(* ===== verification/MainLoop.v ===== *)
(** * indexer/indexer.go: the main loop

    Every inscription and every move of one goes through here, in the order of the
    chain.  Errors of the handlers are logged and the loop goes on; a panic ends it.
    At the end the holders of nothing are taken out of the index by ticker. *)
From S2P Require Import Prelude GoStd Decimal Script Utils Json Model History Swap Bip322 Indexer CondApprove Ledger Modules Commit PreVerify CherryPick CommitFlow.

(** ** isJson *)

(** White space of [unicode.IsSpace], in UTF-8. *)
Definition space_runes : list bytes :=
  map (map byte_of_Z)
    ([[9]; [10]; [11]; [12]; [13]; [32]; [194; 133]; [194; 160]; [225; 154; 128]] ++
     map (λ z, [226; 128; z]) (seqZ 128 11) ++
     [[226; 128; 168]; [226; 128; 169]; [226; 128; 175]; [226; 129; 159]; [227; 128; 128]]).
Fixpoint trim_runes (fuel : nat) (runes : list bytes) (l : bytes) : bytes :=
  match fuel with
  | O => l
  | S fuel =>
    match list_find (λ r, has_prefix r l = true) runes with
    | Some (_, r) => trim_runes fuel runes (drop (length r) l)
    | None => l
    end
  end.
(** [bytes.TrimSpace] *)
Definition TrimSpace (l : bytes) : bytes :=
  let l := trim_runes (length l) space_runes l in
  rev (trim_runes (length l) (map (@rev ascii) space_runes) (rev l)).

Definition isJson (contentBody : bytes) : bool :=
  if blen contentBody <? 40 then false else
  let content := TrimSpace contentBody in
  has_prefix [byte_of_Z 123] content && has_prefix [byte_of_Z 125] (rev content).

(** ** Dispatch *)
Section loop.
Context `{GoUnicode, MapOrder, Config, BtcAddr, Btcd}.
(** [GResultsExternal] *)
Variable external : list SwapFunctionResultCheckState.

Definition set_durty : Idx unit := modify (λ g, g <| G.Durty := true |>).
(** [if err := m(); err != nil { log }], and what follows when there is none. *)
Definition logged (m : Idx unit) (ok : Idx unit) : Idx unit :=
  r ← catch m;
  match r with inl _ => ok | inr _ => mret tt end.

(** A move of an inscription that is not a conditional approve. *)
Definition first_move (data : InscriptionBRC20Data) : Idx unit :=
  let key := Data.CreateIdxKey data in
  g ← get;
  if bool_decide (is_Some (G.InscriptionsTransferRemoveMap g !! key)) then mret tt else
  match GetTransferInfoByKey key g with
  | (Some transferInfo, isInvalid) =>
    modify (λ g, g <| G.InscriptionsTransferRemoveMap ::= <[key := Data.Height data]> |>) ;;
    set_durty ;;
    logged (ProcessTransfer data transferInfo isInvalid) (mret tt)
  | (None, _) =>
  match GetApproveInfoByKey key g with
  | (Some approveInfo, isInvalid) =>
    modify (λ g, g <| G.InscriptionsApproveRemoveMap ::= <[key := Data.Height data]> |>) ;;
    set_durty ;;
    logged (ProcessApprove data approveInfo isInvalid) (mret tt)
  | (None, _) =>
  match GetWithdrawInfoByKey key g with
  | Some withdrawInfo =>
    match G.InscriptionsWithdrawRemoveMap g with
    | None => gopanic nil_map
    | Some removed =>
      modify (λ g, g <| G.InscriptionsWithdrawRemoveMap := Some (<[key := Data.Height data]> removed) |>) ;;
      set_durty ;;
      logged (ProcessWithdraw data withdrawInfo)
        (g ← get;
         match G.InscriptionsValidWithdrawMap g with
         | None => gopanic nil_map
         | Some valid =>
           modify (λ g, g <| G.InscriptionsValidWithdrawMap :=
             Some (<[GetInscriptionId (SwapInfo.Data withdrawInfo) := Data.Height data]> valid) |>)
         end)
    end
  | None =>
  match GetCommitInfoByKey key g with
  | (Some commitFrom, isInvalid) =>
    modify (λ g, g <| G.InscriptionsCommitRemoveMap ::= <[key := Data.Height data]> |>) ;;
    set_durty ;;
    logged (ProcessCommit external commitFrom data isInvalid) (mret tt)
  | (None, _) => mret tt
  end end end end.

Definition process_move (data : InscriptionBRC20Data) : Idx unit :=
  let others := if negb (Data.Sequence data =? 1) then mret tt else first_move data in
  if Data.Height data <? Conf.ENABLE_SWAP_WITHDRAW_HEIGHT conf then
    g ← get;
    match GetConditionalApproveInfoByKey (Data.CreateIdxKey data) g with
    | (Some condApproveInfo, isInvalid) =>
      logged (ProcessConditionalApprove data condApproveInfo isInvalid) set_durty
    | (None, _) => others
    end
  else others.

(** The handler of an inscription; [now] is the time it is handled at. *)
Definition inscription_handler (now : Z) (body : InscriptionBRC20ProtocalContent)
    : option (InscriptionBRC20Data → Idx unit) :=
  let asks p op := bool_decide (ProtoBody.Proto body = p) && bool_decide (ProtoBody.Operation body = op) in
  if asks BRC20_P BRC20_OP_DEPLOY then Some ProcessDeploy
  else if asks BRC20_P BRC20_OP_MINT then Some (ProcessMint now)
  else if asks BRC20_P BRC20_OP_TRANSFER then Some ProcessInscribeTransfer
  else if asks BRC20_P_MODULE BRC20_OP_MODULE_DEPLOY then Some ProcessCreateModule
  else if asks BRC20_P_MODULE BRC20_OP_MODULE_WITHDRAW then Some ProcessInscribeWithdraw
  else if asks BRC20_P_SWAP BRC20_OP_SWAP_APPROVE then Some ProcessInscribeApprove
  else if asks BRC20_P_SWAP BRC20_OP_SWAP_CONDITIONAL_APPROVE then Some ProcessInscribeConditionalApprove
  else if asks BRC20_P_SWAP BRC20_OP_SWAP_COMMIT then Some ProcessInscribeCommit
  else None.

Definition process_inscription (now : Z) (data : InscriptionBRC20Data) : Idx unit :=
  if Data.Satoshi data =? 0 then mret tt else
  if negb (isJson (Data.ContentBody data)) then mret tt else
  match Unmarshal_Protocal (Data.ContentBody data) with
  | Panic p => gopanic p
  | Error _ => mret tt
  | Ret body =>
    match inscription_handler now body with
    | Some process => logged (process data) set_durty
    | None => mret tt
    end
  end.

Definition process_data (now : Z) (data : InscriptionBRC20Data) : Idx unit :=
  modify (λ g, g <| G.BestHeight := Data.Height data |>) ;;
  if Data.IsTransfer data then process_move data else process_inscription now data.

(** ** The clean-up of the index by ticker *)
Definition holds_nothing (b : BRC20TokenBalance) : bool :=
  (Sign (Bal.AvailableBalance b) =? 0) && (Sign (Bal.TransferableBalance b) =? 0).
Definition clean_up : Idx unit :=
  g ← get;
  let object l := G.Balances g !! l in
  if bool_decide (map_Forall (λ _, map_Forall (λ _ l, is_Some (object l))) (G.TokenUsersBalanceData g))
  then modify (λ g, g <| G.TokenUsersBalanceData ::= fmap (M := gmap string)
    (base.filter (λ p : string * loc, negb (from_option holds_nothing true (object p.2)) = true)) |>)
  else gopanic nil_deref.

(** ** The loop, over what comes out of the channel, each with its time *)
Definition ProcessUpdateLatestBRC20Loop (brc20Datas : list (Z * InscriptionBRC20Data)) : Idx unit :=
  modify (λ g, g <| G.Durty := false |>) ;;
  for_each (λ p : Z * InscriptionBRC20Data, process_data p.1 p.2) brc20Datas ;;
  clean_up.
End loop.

....

## Exercise details
Report each line of the material in which the string "true" occurs.

## Answer to the exercise
    match list_find (λ r, has_prefix r l = true) runes with
Definition set_durty : Idx unit := modify (λ g, g <| G.Durty := true |>).
    (base.filter (λ p : string * loc, negb (from_option holds_nothing true (object p.2)) = true)) |>)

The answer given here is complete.